Mitrokhin, Vasili (Nikitich) 1922–2004
MITROKHIN, Vasili (Nikitich) 1922–2004
PERSONAL: Born in 1922; defected to England, 1992; died January 23, 2004, in England.
CAREER: Soviet Foreign Intelligence Service, senior officer, 1948–84; defected to Great Britain, 1992.
WRITINGS:
I segreti del KGB in Italia, P. Manni (Lecce, Italy), 1999.
Sword and the Shield: The Mitrokhin Archive and the Secret History of the KGB, Basic Books (New York, NY), 1999, published as The Mitrokhin Archive: The KGB in Europe and the West, Allen Lane (London, England), 1999.
(Editor) KGB Lexicon: The Soviet Intelligence Officer's Handbook, Frank Cass (Portland, OR), 2002.
SIDELIGHTS: Vasili Mitrokhin began working as a Soviet intelligence agent when he was a young man, but early in his career, he learned of his government's persecution of dissidents and became disenchanted with Soviet ideology. With a position that gave him access to huge numbers of classified documents, Mitrokhin began a silent form of dissidence, memorizing and copying information, which he frequently smuggled out of the office in his shoe. For years he kept up his activities, hiding his papers around his home—under the floor, in a butter churn, and in other unlikely places.
Mitrokhin's chance to break for freedom came after the fall of the Iron Curtain. Mitrokhin tried to turn himself in to the United States's Central Intelligence Agency, but he was turned down. He instead surrendered himself to British authorities, who gave him asylum and provided him and his family with new identities. Mitrokhin was able to provide British intelligence with some of the most complete and extensive information on Soviet activities ever revealed in the West. His notes included the identities of thousands of spies, locations of hidden arms caches, facts about Soviet agents in England, various plots to disrupt international and internal politics, a plan to break the legs of ballet dancer Rudolf Nureyev after he defected to the West, and documents from as early as 1971 identifying Cardinal Archbishop Karol Wojtyla—who later became Pope John Paul II—as a dangerous threat to the Soviet bloc.

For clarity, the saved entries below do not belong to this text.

Lemma constant_time_compare_correct_witness :
  (constant_time_compare (lit "123456") (lit "123456") = true
   <-> lit "123456" = lit "123456")
  /\ constant_time_compare (lit "12345") (lit "123456") = false
  /\ constant_time_compare_steps (lit "12345") (lit "923456")
     = (false, 5%nat).
Proof.
  destruct (constant_time_compare_correct (lit "123456") (lit "123456"))
    as [H _].
  destruct (constant_time_compare_correct (lit "12345") (lit "123456"))
    as (_ & H1 & _).
  destruct (constant_time_compare_correct (lit "12345") (lit "923456"))
    as (_ & _ & H2).
  split; [exact H|]. split; [apply H1; simpl; lia | exact H2].
Defined.

(** ** Python primitives *)

Lemma bit_length_guard (n : Z) :
  (64 <? bit_length n) = true <-> 2 ^ 64 <= Z.abs n.
Proof.
  unfold bit_length. destruct (Z.eqb_spec n 0) as [->|Hn].
  - simpl. split; [discriminate | lia].
  - rewrite Z.ltb_lt.
    assert (Hpos : 0 < Z.abs n) by lia.
    pose proof (Z.log2_lt_pow2 (Z.abs n) 64 Hpos) as H. lia.
Qed.

Lemma bit_length_fits (n : Z) :
  (64 <? bit_length n) = false <-> Z.abs n < 2 ^ 64.
Proof.
  pose proof (bit_length_guard n) as H.
  destruct (64 <? bit_length n); split; intros; try easy.
  - destruct H as [H _]. specialize (H eq_refl). lia.
  - destruct (Z_lt_le_dec (Z.abs n) (2 ^ 64)); [assumption|].
    destruct H as [_ H]. now specialize (H l).
Qed.

Lemma is_digit_zero_char : is_digit zero_char = true.
Proof. reflexivity. Qed.

Lemma uint_digits (d : Decimal.uint) :
  Forall (fun c => is_digit c = true)
         (list_ascii_of_string (NilEmpty.string_of_uint d)).
Proof. induction d; simpl; constructor; auto. Qed.

Lemma nilzero_digits (d : Decimal.uint) :
  let s := list_ascii_of_string (NilZero.string_of_uint d) in
  Forall (fun c => is_digit c = true) s /\ s <> [].
Proof.
  destruct d; simpl;
    (split; [constructor; [reflexivity | try apply uint_digits; constructor]
            | discriminate]).
Qed.

Lemma py_str_digits (n : Z) :
  0 <= n -> Forall (fun c => is_digit c = true) (py_str n) /\ py_str n <> [].
Proof.
  intros Hn. unfold py_str. destruct n as [|p|p]; [| |lia].
  - apply (nilzero_digits Decimal.zero).
  - apply (nilzero_digits (Pos.to_uint p)).
Qed.

(** The zero-padded rendering of a value that is not negative. *)
Lemma format_zero_padded_nonneg (width v : Z) :
  0 <= width -> 0 <= v ->
  format_zero_padded width v
  = Ok (repeat zero_char (Z.to_nat width - length (py_str v)) ++ py_str v).
Proof.
  intros Hw Hv. unfold format_zero_padded.
  destruct (Z.ltb_spec width 0); [lia|].
  destruct (Z.ltb_spec v 0); [lia|].
  rewrite Z.abs_eq by assumption. simpl. now rewrite Nat.sub_0_r.
Qed.

Lemma format_zero_padded_negative_width (width v : Z) :
  width < 0 -> format_zero_padded width v = Raise (ValueError InvalidFormatSpec).
Proof.
  intros Hw. unfold format_zero_padded.
  destruct (Z.ltb_spec width 0); [reflexivity | lia].
Qed.

(** [s[-n:]] keeps the last [n] characters, or all of [s] when [n] is 0 or
    [s] is shorter. *)
Lemma slice_from_last (s : str) (n : Z) :
  0 <= n ->
  slice_from s (- n)
  = if n =? 0 then s else skipn (length s - Z.to_nat n) s.
Proof.
  intros Hn. unfold slice_from.
  destruct (Z.eqb_spec n 0) as [->|Hn0].
  - simpl. now replace (Z.to_nat (Z.min 0 (Z.of_nat (length s)))) with 0%nat by lia.
  - destruct (Z.ltb_spec (- n) 0); [|lia]. f_equal. lia.
Qed.

Lemma Forall_skipn {A} (P : A -> Prop) (n : nat) (l : list A) :
  Forall P l -> Forall P (skipn n l).
Proof.
  intros H. rewrite <- (firstn_skipn n l) in H.
  now apply Forall_app in H.
Qed.

Lemma Forall_repeat {A} (P : A -> Prop) (x : A) (n : nat) :
  P x -> Forall P (repeat x n).
Proof. intros H. induction n; simpl; constructor; auto. Qed.

(** ** The core algorithm *)

Lemma land_mask_range (x : Z) (n : Z) :
  0 <= n -> 0 <= Z.land x (Z.ones n) < 2 ^ n.
Proof.
  intros Hn. rewrite Z.land_ones by assumption.
  apply Z.mod_pos_bound. now apply Z.pow_pos_nonneg.
Qed.

Lemma bytes_to_31_bit_int_range (b : bytes) (v : Z) :
  bytes_to_31_bit_int b = Ok v -> 0 <= v < 2 ^ 31.
Proof.
  unfold bytes_to_31_bit_int. destruct (length b =? 4)%nat; [|discriminate].
  intros H. injection H as <-. apply (land_mask_range _ 31). lia.
Qed.

Lemma bytes_to_31_bit_int_four (b : bytes) :
  length b = 4%nat -> exists v, bytes_to_31_bit_int b = Ok v.
Proof.
  intros H. unfold bytes_to_31_bit_int. rewrite H. simpl. eauto.
Qed.

Lemma last_byte_nonempty (h : bytes) :
  (0 < length h)%nat -> exists b, last_byte h = Ok b.
Proof.
  intros H. unfold last_byte. destruct (rev h) eqn:E; [|eauto].
  apply (f_equal (@length Z)) in E. rewrite length_rev in E. simpl in E. lia.
Qed.

Lemma hmac_digest_length (key msg : bytes) (algorithm : digestmod) :
  supported algorithm -> (20 <= length (hmac_digest key msg algorithm))%nat.
Proof. intros H. unfold hmac_digest. apply H. Qed.

(** [_get_otp] renders [truncated_value]. *)
Lemma get_otp_truncated (secret : bytes) (c n_digits : Z)
    (algorithm : digestmod) :
  _get_otp secret c n_digits algorithm
  = (as_int <- truncated_value secret c algorithm ;;
     padded <- format_zero_padded n_digits as_int ;;
     Ok (slice_from padded (- n_digits))).
Proof.
  unfold _get_otp, truncated_value.
  destruct (64 <? bit_length c); [reflexivity|].
  destruct (int_to_bytearray c) as [cb|]; [|reflexivity]. cbn [rbind].
  destruct (last_byte _) as [l|]; reflexivity.
Qed.

(** What [_get_otp] returns when it returns: the rendering of a 31-bit
    value. *)
Lemma get_otp_inversion (secret : bytes) (c n_digits : Z)
    (algorithm : digestmod) (code : str) :
  _get_otp secret c n_digits algorithm = Ok code ->
  exists v, truncated_value secret c algorithm = Ok v
    /\ 0 <= v < 2 ^ 31 /\ 0 <= n_digits /\ Z.abs c < 2 ^ 64
    /\ code = slice_from
                (repeat zero_char (Z.to_nat n_digits - length (py_str v))
                   ++ py_str v) (- n_digits).
Proof.
  rewrite get_otp_truncated.
  destruct (truncated_value secret c algorithm) as [v|] eqn:T;
    cbn [rbind]; [|discriminate].
  assert (Hv : 0 <= v < 2 ^ 31 /\ Z.abs c < 2 ^ 64).
  { unfold truncated_value in T.
    destruct (64 <? bit_length c) eqn:G; [discriminate|].
    apply bit_length_fits in G.
    destruct (int_to_bytearray c) as [cb|]; cbn [rbind] in T; [|discriminate].
    destruct (last_byte _) as [l|]; cbn [rbind] in T; [|discriminate].
    apply bytes_to_31_bit_int_range in T. auto. }
  destruct Hv as [Hv Hc].
  destruct (Z_lt_le_dec n_digits 0) as [Hn|Hn].
  - rewrite format_zero_padded_negative_width by assumption. discriminate.
  - rewrite format_zero_padded_nonneg by lia. cbn [rbind].
    intros H. injection H as <-. exists v. auto.
Qed.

Sword and the Shield: The Mitrokhin Archive and the Secret History of the KGB is derived from the documents smuggled out of the Soviet bloc by Mitrokhin. According to a writer for the Harvard International Review, Sword and the Shield is more important for what it tells us about the inner workings of Soviet intelligence than for any specific bit of intelligence smuggled out by Mitrokhin, and provides "a detailed, compelling, and at times startling account of what the KGB and its predecessors knew and did over their 75-year history." According to the reviewer, the book is divided into two phases: the first details the period from 1917 to 1945, when the Soviet Union's spying capabilities were the best in the world, while the second focuses on the period following World War II, when real achievements became rare. Sword and the Shield is "never an easy read," noted Donald P. Steury in History: Review of New Books, but it "nonetheless demonstrates convincingly the role of the KGB in corrupting the Soviet state."
BIOGRAPHICAL AND CRITICAL SOURCES:
BOOKS
Sword and the Shield: The Mitrokhin Archive and the Secret History of the KGB, Basic Books (New York, NY), 1999, published as The Mitrokhin Archive: The KGB in Europe and the West, Allen Lane (London, England), 1999.
PERIODICALS
Alberta Report, October 11, 1999, Jeff M. Sellers, review of Sword and the Shield: The Mitrokhin Archive and the Secret History of the KGB, p. 10.
Bulletin of the Atomic Scientists, May, 2000, Melvin A. Goodman, review of Sword and the Shield, p. 64.
Harvard International Review, spring, 2000, review of Sword and the Shield, pp. 84-85.
History: Review of New Books, winter, 2000, Donald P. Steury, review of Sword and the Shield, p. 77.
Insight on the News, October 18, 1999, Jamie Dettmer, review of Sword and the Shield, p. 6; March 25, 2002, Hans S. Nichols, review of Sword and the Shield, p. 6.
Los Angeles Times, October 24, 1999, Timothy Naftali, review of Sword and the Shield, p. 7.
Maclean's, September 27, 1999, review of Sword and the Shield, p. 53.
New Republic, October 25, 1999, Harvey Klehr, review of Sword and the Shield, p. 41.
New Statesman, October 4, 1999, Richard Gott, review of The Mitrokhin Archive: The KGB in Europe and the West, p. 53.
New York Times, October 31, 1999, Joseph E. Persico, review of Sword and the Shield.
Popular Mechanics, April, 2000, Jim Wilson, "Red Terror," p. 74.
Time, September 27, 1999, review of Sword and the Shield, p. 58.
OBITUARIES: PERIODICALS
America's Intelligence Wire, January 29, 2004.